Return the whole listing exactly as it stands.

== == ==

(** ** The contract of the amounts *)

(** a decomposition adds up to the amount; every chunk is a digit times a
    power of ten and dust stays within the threshold. *)
Theorem decompose_sound amount dust_threshold :
  is_u64 amount → 0 <= dust_threshold →
  let ps := decompose_amount_into_digits amount dust_threshold in
  sumZ (piece_amount <$> ps) = amount ∧ Forall (piece_ok dust_threshold) ps.
Proof. apply decompose_ok. Qed.

Lemma decompose_sound_witness :
  let ps := decompose_amount_into_digits 62387455827 455827 in
  sumZ (piece_amount <$> ps) = 62387455827 ∧ Forall (piece_ok 455827) ps.
Proof. apply (decompose_sound 62387455827 455827); [|lia]. unfold in_range. lia. Defined.

(** on its precondition [getPenalizedAmount] returns, with every assertion
    true, the amount itself up to the median size and the floor of
    [amount * c * (2m - c) / m^2], not above the amount, beyond it. *)
Theorem penalized_exact amount m c :
  is_u64 amount → 0 <= c <= 2 * m → 0 <= m <= UINT32_MAX → c <= UINT32_MAX →
  getPenalizedAmount amount m c =
    Ret (if c <=? m then amount else amount * (c * (2 * m - c)) / (m * m)) ∧
  (m < c → 0 <= amount * (c * (2 * m - c)) / (m * m) <= amount).
Proof.
  intros Ha Hc Hm Hc32. split; [by apply getPenalizedAmount_ret|].
  intros Hlt. unfold in_range in Ha. apply getPenalizedAmount_bounds; lia.
Qed.

Lemma penalized_exact_witness :
  getPenalizedAmount 2000000 100000 150000 = Ret 1500000 ∧
  (100000 < 150000 → 0 <= 2000000 * (150000 * (2 * 100000 - 150000)) / (100000 * 100000)
    <= 2000000).
Proof. apply (penalized_exact 2000000 100000 150000); vm_compute; intuition discriminate. Defined.

(** every printed amount parses back to itself, and a decimal number with
    at most the display's decimal places parses to its value, or is rejected
    when that does not fit 64 bits. *)
Theorem amount_text_roundtrip places :
  (∀ amount, is_u64 amount → parseAmount places (formatAmount places amount) = Some amount) ∧
  (∀ a b, forallb isdigit a = true → forallb isdigit b = true → a ++ b ≠ [] →
     (length b <= places)%nat →
     let v := decimal_value a * 10 ^ Z.of_nat places +
              decimal_value b * 10 ^ Z.of_nat (places - length b) in
     parseAmount places (a ++ char_dot :: b) = if v <=? UINT64_MAX then Some v else None).
Proof.
  split; [apply format_parse|]. intros a b Ha Hb Hne Hl. cbv zeta.
  rewrite parseAmount_decimal by done. unfold fromString_u64.
  rewrite !decimal_value_app, decimal_value_zeros, length_app, length_replicate.
  replace (length b + (places - length b))%nat with places by lia.
  by rewrite Z.add_0_r.
Qed.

== == ==

* _WRITTEN ANSWER_
(** ** The contract of the amounts *)

(** a decomposition adds up to the amount; every chunk is a digit times a
    power of ten and dust stays within the threshold. *)
Theorem decompose_sound amount dust_threshold :
  is_u64 amount → 0 <= dust_threshold →
  let ps := decompose_amount_into_digits amount dust_threshold in
  sumZ (piece_amount <$> ps) = amount ∧ Forall (piece_ok dust_threshold) ps.
Proof. apply decompose_ok. Qed.

Lemma decompose_sound_witness :
  let ps := decompose_amount_into_digits 62387455827 455827 in
  sumZ (piece_amount <$> ps) = 62387455827 ∧ Forall (piece_ok 455827) ps.
Proof. apply (decompose_sound 62387455827 455827); [|lia]. unfold in_range. lia. Defined.

(** on its precondition [getPenalizedAmount] returns, with every assertion
    true, the amount itself up to the median size and the floor of
    [amount * c * (2m - c) / m^2], not above the amount, beyond it. *)
Theorem penalized_exact amount m c :
  is_u64 amount → 0 <= c <= 2 * m → 0 <= m <= UINT32_MAX → c <= UINT32_MAX →
  getPenalizedAmount amount m c =
    Ret (if c <=? m then amount else amount * (c * (2 * m - c)) / (m * m)) ∧
  (m < c → 0 <= amount * (c * (2 * m - c)) / (m * m) <= amount).
Proof.
  intros Ha Hc Hm Hc32. split; [by apply getPenalizedAmount_ret|].
  intros Hlt. unfold in_range in Ha. apply getPenalizedAmount_bounds; lia.
Qed.

Lemma penalized_exact_witness :
  getPenalizedAmount 2000000 100000 150000 = Ret 1500000 ∧
  (100000 < 150000 → 0 <= 2000000 * (150000 * (2 * 100000 - 150000)) / (100000 * 100000)
    <= 2000000).
Proof. apply (penalized_exact 2000000 100000 150000); vm_compute; intuition discriminate. Defined.

(** every printed amount parses back to itself, and a decimal number with
    at most the display's decimal places parses to its value, or is rejected
    when that does not fit 64 bits. *)
Theorem amount_text_roundtrip places :
  (∀ amount, is_u64 amount → parseAmount places (formatAmount places amount) = Some amount) ∧
  (∀ a b, forallb isdigit a = true → forallb isdigit b = true → a ++ b ≠ [] →
     (length b <= places)%nat →
     let v := decimal_value a * 10 ^ Z.of_nat places +
              decimal_value b * 10 ^ Z.of_nat (places - length b) in
     parseAmount places (a ++ char_dot :: b) = if v <=? UINT64_MAX then Some v else None).
Proof.
  split; [apply format_parse|]. intros a b Ha Hb Hne Hl. cbv zeta.
  rewrite parseAmount_decimal by done. unfold fromString_u64.
  rewrite !decimal_value_app, decimal_value_zeros, length_app, length_replicate.
  replace (length b + (places - length b))%nat with places by lia.
  by rewrite Z.add_0_r.
Qed.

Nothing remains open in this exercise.